(** * momentGW: moment-constrained GW with periodic boundary conditions

    A shallow embedding of the integral container ([momentGW/pbc/ints.py]),
    the dTDA moment builders ([momentGW/pbc/tda.py]) and the quasiparticle
    self-consistency kernel ([momentGW/qsgw.py]), with the properties of
    the specification stated over it.

    Conventions of the embedding.
    - A complex double is a Gaussian rational [C] (a pair of canonical
      rationals): every statement is one of exact arithmetic.
    - A numpy array is a function from its indices to [C]; its shape is
      carried by the dimensions of the container ([naux_full], [nmo], ...).
      A sum of an [einsum] ranges over exactly these dimensions.
    - A Python exception is the [Err] of the [Result] monad.
    - One process: [mpi_helper.rank = 0], so [allreduce] and [bcast] are the
      identity and [loop(1, mpi=True)] is [loop(1)]. *)

From Stdlib Require Import QArith Qcanon ZArith List Lia Ring String.
From Stdlib Require Qcabs.
From stdpp Require Import gmap strings list pretty.

Local Open Scope Qc_scope.

(* ===================================================================== *)
(** * Part I: definitions                                                 *)
(* ===================================================================== *)

(** ** Complex numbers over the rationals *)

Record C : Type := mkC { re : Qc; im : Qc }.

Definition C0 : C := mkC 0 0.
Definition C1 : C := mkC 1 0.
Definition Cadd (a b : C) : C := mkC (re a + re b) (im a + im b).
Definition Copp (a : C) : C := mkC (- re a) (- im a).
Definition Csub (a b : C) : C := mkC (re a - re b) (im a - im b).
Definition Cmul (a b : C) : C :=
  mkC (re a * re b - im a * im b) (re a * im b + im a * re b).
(** [z.conj()] *)
Definition Cconj (a : C) : C := mkC (re a) (- im a).
(** a real number used as a complex one (numpy's promotion) *)
Definition RtoC (r : Qc) : C := mkC r 0.
(** [block[0] + block[1] * 1.0j] *)
Definition Cri (r i : Qc) : C := mkC r i.
(** multiplication and division by a real *)
Definition Cscale (r : Qc) (a : C) : C := mkC (r * re a) (r * im a).
Definition Cdivr (a : C) (r : Qc) : C := mkC (re a / r) (im a / r).

Definition Ceqb (a b : C) : bool :=
  bool_decide (re a = re b) && bool_decide (im a = im b).

Declare Scope C_scope.
Delimit Scope C_scope with C.
Bind Scope C_scope with C.
Infix "+" := Cadd : C_scope.
Infix "*" := Cmul : C_scope.
Infix "-" := Csub : C_scope.
Notation "- x" := (Copp x) : C_scope.

(** [len(self.kpts)], [2.0] and [0.5] as reals *)
Definition Qc_of_nat (n : nat) : Qc := Q2Qc (inject_Z (Z.of_nat n)).
Definition two : Qc := Q2Qc 2.
Definition half : Qc := Q2Qc (1 # 2).

#[export] Instance Qc_inhabited : Inhabited Qc := populate 0.

(** [scipy.special.binom(n, t)] on natural numbers: Pascal's rule; it is
    [0] for [t > n] *)
Fixpoint binom (n t : nat) : nat :=
  match n, t with
  | _, O => 1%nat
  | O, S _ => 0%nat
  | S n', S t' => (binom n' t' + binom n' t)%nat
  end.

(** [(-1) ** t] *)
Definition sign (t : nat) : Qc := if Nat.even t then 1 else - (1).

(** [e ** z] on floats, for an integer exponent: a negative exponent
    inverts, and [0.0 ** z] is [inf] for a negative [z], which is no number
    here: [None] *)
Definition zpow (e : Qc) (z : Z) : option Qc :=
  match z with
  | Z0 => Some 1
  | Zpos p => Some (e ^ Pos.to_nat p)
  | Zneg p => if bool_decide (e = 0) then None else Some (/ (e ^ Pos.to_nat p))
  end.

(** [np.isclose(a, b)] with the default [rtol = 1e-5] and [atol = 1e-8]:
    [|a - b| <= atol + rtol * |b|].  With [D2 = |a - b|^2] and [B2 = |b|^2]
    the comparison of the two moduli is, without square roots,
    [L <= 0 \/ L^2 <= 4 atol^2 rtol^2 B2] for
    [L = D2 - atol^2 - rtol^2 B2]. *)
Definition rtol : Qc := Q2Qc (1 # 100000).
Definition atol : Qc := Q2Qc (1 # 100000000).
Definition Cnorm2 (a : C) : Qc := re a * re a + im a * im a.
Definition isclose (a b : C) : bool :=
  let D2 := Cnorm2 (Csub a b) in
  let B2 := Cnorm2 b in
  let L := D2 - atol * atol - rtol * rtol * B2 in
  bool_decide (L <= 0) || bool_decide (L * L <= Q2Qc 4 * atol * atol * rtol * rtol * B2).

(** ** Finite sums: the contraction of an [einsum] index *)

Fixpoint csum (n : nat) (f : nat -> C) : C :=
  match n with
  | O => C0
  | S k => (csum k f + f k)%C
  end.

(** a sum over the elements of a list (the poles picked by a mask) *)
Fixpoint csum_list {A : Type} (l : list A) (f : A -> C) : C :=
  match l with
  | [] => C0
  | x :: rest => (f x + csum_list rest f)%C
  end.

(** ** Arrays *)

Definition Arr1 : Type := nat -> C.
Definition Arr2 : Type := nat -> nat -> C.
Definition Arr3 : Type := nat -> nat -> nat -> C.

Definition Arr4 : Type := nat -> nat -> nat -> nat -> C.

---------------

## Description of the task
Each line above from the one with "(e ^ Pos.to_nat p))" up to and including the one with "let D2 := Cnorm2 (Csub a b) in" must be set down exactly, and no line outside that span may appear.

## Solution to the problem
  | Zneg p => if bool_decide (e = 0) then None else Some (/ (e ^ Pos.to_nat p))
  end.

(** [np.isclose(a, b)] with the default [rtol = 1e-5] and [atol = 1e-8]:
    [|a - b| <= atol + rtol * |b|].  With [D2 = |a - b|^2] and [B2 = |b|^2]
    the comparison of the two moduli is, without square roots,
    [L <= 0 \/ L^2 <= 4 atol^2 rtol^2 B2] for
    [L = D2 - atol^2 - rtol^2 B2]. *)
Definition rtol : Qc := Q2Qc (1 # 100000).
Definition atol : Qc := Q2Qc (1 # 100000000).
Definition Cnorm2 (a : C) : Qc := re a * re a + im a * im a.
Definition isclose (a b : C) : bool :=
  let D2 := Cnorm2 (Csub a b) in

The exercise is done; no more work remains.